| Work to be completed |
A line below contains "Definition checkState (fb", and a later one contains "do* assertM (negb (isNone (fb_inputSnap fb)))". Repeat both, with every line between them, exactly.

| Data shown |
%%
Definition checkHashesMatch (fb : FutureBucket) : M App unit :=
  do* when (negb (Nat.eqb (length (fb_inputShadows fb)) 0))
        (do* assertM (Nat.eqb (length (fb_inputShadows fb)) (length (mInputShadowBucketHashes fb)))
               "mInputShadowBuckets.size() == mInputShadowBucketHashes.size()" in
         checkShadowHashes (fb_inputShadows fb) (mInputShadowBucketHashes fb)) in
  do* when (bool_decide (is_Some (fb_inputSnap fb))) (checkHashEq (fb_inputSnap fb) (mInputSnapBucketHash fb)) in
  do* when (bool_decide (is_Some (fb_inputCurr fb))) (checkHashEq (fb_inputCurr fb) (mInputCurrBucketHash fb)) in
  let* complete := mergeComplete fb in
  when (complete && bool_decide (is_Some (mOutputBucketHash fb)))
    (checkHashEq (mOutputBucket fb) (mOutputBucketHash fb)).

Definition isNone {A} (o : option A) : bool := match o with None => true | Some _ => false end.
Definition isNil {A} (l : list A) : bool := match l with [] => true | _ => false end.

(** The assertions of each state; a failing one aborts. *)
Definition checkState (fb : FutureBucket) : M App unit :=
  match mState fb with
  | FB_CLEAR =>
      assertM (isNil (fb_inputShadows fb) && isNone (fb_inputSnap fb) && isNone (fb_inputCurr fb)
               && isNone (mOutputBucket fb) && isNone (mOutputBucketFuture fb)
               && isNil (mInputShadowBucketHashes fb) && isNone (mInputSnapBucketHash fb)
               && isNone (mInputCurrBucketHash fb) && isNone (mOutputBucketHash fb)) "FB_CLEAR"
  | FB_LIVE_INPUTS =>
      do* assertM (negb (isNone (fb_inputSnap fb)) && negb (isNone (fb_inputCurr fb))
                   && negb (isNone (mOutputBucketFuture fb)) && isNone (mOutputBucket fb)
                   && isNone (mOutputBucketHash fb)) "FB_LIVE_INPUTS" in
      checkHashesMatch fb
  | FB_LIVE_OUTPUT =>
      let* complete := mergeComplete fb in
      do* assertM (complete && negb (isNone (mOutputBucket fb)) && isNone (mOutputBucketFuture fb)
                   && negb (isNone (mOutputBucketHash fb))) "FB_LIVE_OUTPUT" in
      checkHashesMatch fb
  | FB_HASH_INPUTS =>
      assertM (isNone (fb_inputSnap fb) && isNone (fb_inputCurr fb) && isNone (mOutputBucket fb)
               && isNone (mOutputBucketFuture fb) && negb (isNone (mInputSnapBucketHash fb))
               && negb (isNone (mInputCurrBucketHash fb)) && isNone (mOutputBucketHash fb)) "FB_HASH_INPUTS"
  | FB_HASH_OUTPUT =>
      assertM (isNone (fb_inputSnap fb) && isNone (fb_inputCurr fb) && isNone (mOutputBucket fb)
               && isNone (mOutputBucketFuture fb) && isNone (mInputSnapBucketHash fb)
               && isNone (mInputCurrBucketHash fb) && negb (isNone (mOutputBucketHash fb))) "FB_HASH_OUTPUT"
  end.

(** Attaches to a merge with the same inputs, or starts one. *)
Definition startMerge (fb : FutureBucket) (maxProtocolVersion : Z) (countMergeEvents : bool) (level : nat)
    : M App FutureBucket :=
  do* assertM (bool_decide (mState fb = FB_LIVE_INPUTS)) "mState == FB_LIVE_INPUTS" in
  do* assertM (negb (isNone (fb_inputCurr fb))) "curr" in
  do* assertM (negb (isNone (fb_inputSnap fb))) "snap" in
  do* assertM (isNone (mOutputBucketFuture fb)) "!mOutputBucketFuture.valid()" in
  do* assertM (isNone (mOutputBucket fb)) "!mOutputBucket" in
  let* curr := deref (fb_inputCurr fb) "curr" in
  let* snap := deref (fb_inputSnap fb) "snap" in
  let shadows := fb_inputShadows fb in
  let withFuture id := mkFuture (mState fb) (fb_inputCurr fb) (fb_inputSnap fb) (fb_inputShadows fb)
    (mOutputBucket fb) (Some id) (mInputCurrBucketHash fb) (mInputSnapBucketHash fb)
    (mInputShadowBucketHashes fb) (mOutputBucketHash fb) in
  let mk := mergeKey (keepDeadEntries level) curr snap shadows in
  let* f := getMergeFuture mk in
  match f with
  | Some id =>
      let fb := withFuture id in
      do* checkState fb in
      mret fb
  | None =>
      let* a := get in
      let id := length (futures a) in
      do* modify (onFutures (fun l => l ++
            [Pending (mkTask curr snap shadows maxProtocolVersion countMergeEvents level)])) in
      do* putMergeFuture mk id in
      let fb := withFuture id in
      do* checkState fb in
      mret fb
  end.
%%
| Written answer |
Definition checkState (fb : FutureBucket) : M App unit :=
  match mState fb with
  | FB_CLEAR =>
      assertM (isNil (fb_inputShadows fb) && isNone (fb_inputSnap fb) && isNone (fb_inputCurr fb)
               && isNone (mOutputBucket fb) && isNone (mOutputBucketFuture fb)
               && isNil (mInputShadowBucketHashes fb) && isNone (mInputSnapBucketHash fb)
               && isNone (mInputCurrBucketHash fb) && isNone (mOutputBucketHash fb)) "FB_CLEAR"
  | FB_LIVE_INPUTS =>
      do* assertM (negb (isNone (fb_inputSnap fb)) && negb (isNone (fb_inputCurr fb))
                   && negb (isNone (mOutputBucketFuture fb)) && isNone (mOutputBucket fb)
                   && isNone (mOutputBucketHash fb)) "FB_LIVE_INPUTS" in
      checkHashesMatch fb
  | FB_LIVE_OUTPUT =>
      let* complete := mergeComplete fb in
      do* assertM (complete && negb (isNone (mOutputBucket fb)) && isNone (mOutputBucketFuture fb)
                   && negb (isNone (mOutputBucketHash fb))) "FB_LIVE_OUTPUT" in
      checkHashesMatch fb
  | FB_HASH_INPUTS =>
      assertM (isNone (fb_inputSnap fb) && isNone (fb_inputCurr fb) && isNone (mOutputBucket fb)
               && isNone (mOutputBucketFuture fb) && negb (isNone (mInputSnapBucketHash fb))
               && negb (isNone (mInputCurrBucketHash fb)) && isNone (mOutputBucketHash fb)) "FB_HASH_INPUTS"
  | FB_HASH_OUTPUT =>
      assertM (isNone (fb_inputSnap fb) && isNone (fb_inputCurr fb) && isNone (mOutputBucket fb)
               && isNone (mOutputBucketFuture fb) && isNone (mInputSnapBucketHash fb)
               && isNone (mInputCurrBucketHash fb) && negb (isNone (mOutputBucketHash fb))) "FB_HASH_OUTPUT"
  end.

(** Attaches to a merge with the same inputs, or starts one. *)
Definition startMerge (fb : FutureBucket) (maxProtocolVersion : Z) (countMergeEvents : bool) (level : nat)
    : M App FutureBucket :=
  do* assertM (bool_decide (mState fb = FB_LIVE_INPUTS)) "mState == FB_LIVE_INPUTS" in
  do* assertM (negb (isNone (fb_inputCurr fb))) "curr" in
  do* assertM (negb (isNone (fb_inputSnap fb))) "snap" in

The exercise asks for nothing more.